Литмир - Электронная Библиотека
A
A

...Отец сильно толкает лодку шестом, и она легко скользит по протоке. Все хорошо, да вода с шеста капает прямо на спину. А на мокрую рубашку тут же садится всякий гнус и жалит. Но Егор ни слова. Только шлепает себя по спине. На рыбалке нельзя ныть и жаловаться. Ни в коем случае. На рыбалке полагается терпеть трудности. А то никогда удачи не будет.

Егор давит оводов и комаров, а сам прислушивается к плеску и треску в камышах. Глаза и уши насторожены, хотят все вокруг распознать.

Вот шумит камыш. Как чуден, как таинствен его шелест. То усиливается, то ослабевает до едва различимого шороха. Доносится трепетание тростинок, колеблемых струями, да комариное разноголосье.

"Он всегда шумит, этот камыш. О чем шумит?" Если б Егор понял древний язык камыша, то узнал бы много печального и даже ужасного. Узнал бы о схватке диких кабанов-секачей с тиграми. О гибели чуйских тигров в недавние времена.

О многом мог бы рассказать камыш. Древние народы считали его разглашателем тайн. В легендах говорится, будто именно камыш разнес по свету, что у царя Мидаса ослиные уши. Но теперь язык его загадочен и непонятен.

"Я знаю, почему бывает ветер. Камыши качаются, размахивают своими пушистыми талаками, потому и ветер", - делает вывод Егор, разглядывая, как дружно качаются стебли камыша.

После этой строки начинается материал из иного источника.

Lemma signed_appends number :
  - 2 ^ 63 < number < 2 ^ 63 -> appends (FIRCLSFileFDWriteInt64 fd number) tt (fun t => t = signed_decimal number).
Proof.
  intros Hn. unfold FIRCLSFileFDWriteInt64, signed_decimal. destruct (Z.ltb_spec number 0) as [Hneg|Hpos].
  - unfold negate. rewrite (proj2 (Z.eqb_neq _ _)) by lia.
    apply (appends_ext _ (FIRCLSFileWriteWithRetries fd (literal "-") 1;; FIRCLSFileFDWriteUInt64 fd (- number) false)).
    { intros s. unfold mbind, F_bind. destruct (FIRCLSFileWriteWithRetries _ _ _ s); [|done..]. cbn [mret F_ret].
      by rewrite wrap_small by lia. }
    eapply appends_mono; [apply minus_appends, (number_appends (- number) false); lia|].
    intros t (t' & [_ Ht] & ->). by rewrite Ht.
  - apply (appends_ext _ (FIRCLSFileFDWriteUInt64 fd number false)).
    { intros s. unfold mbind, F_bind. cbn [mret F_ret]. by rewrite wrap_small by lia. }
    eapply appends_mono; [apply (number_appends number false); lia|]. intros t [_ Ht]. by apply Ht.
Qed.

(** ** The loop *)

Lemma typed_percent n c format args :
  typed n (37 :: c :: format) args =
    (if c =? 112 then match args with PointerArg _ :: args => typed n format args | _ => false end
     else if c =? 115 then
       match args with StringArg s :: args => default true (string_fits n <$> s) && typed n format args | _ => false end
     else if (c =? 100) || (c =? 117) || (c =? 120) then
       match args with IntArg _ :: args => typed n format args | _ => false end
     else false).
Proof. done. Qed.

...Отец ходит по грудь в воде, прочищает резаком ловецкую просеку, ставит сетки. А Егор в лодке сидит. Но он тоже даром времени не теряет. Обрывает листья камыша, широкие и острые как лезвия рыбацких ножей, загибает их концы, как братка Володя научил. Получаются лодчонки - копии "душегубок". Но прежде чем опустить лодочки на воду, Егор "нагружает" их каплями. Капли дрожат, блестят, как ртуть, катаются по зеленому ворсу листа, совершенно его не смачивая. Опущенные на воду и подхваченные течением, лодочки исчезают в зеленой тьме камышового леса. Ладно, можно еще наделать...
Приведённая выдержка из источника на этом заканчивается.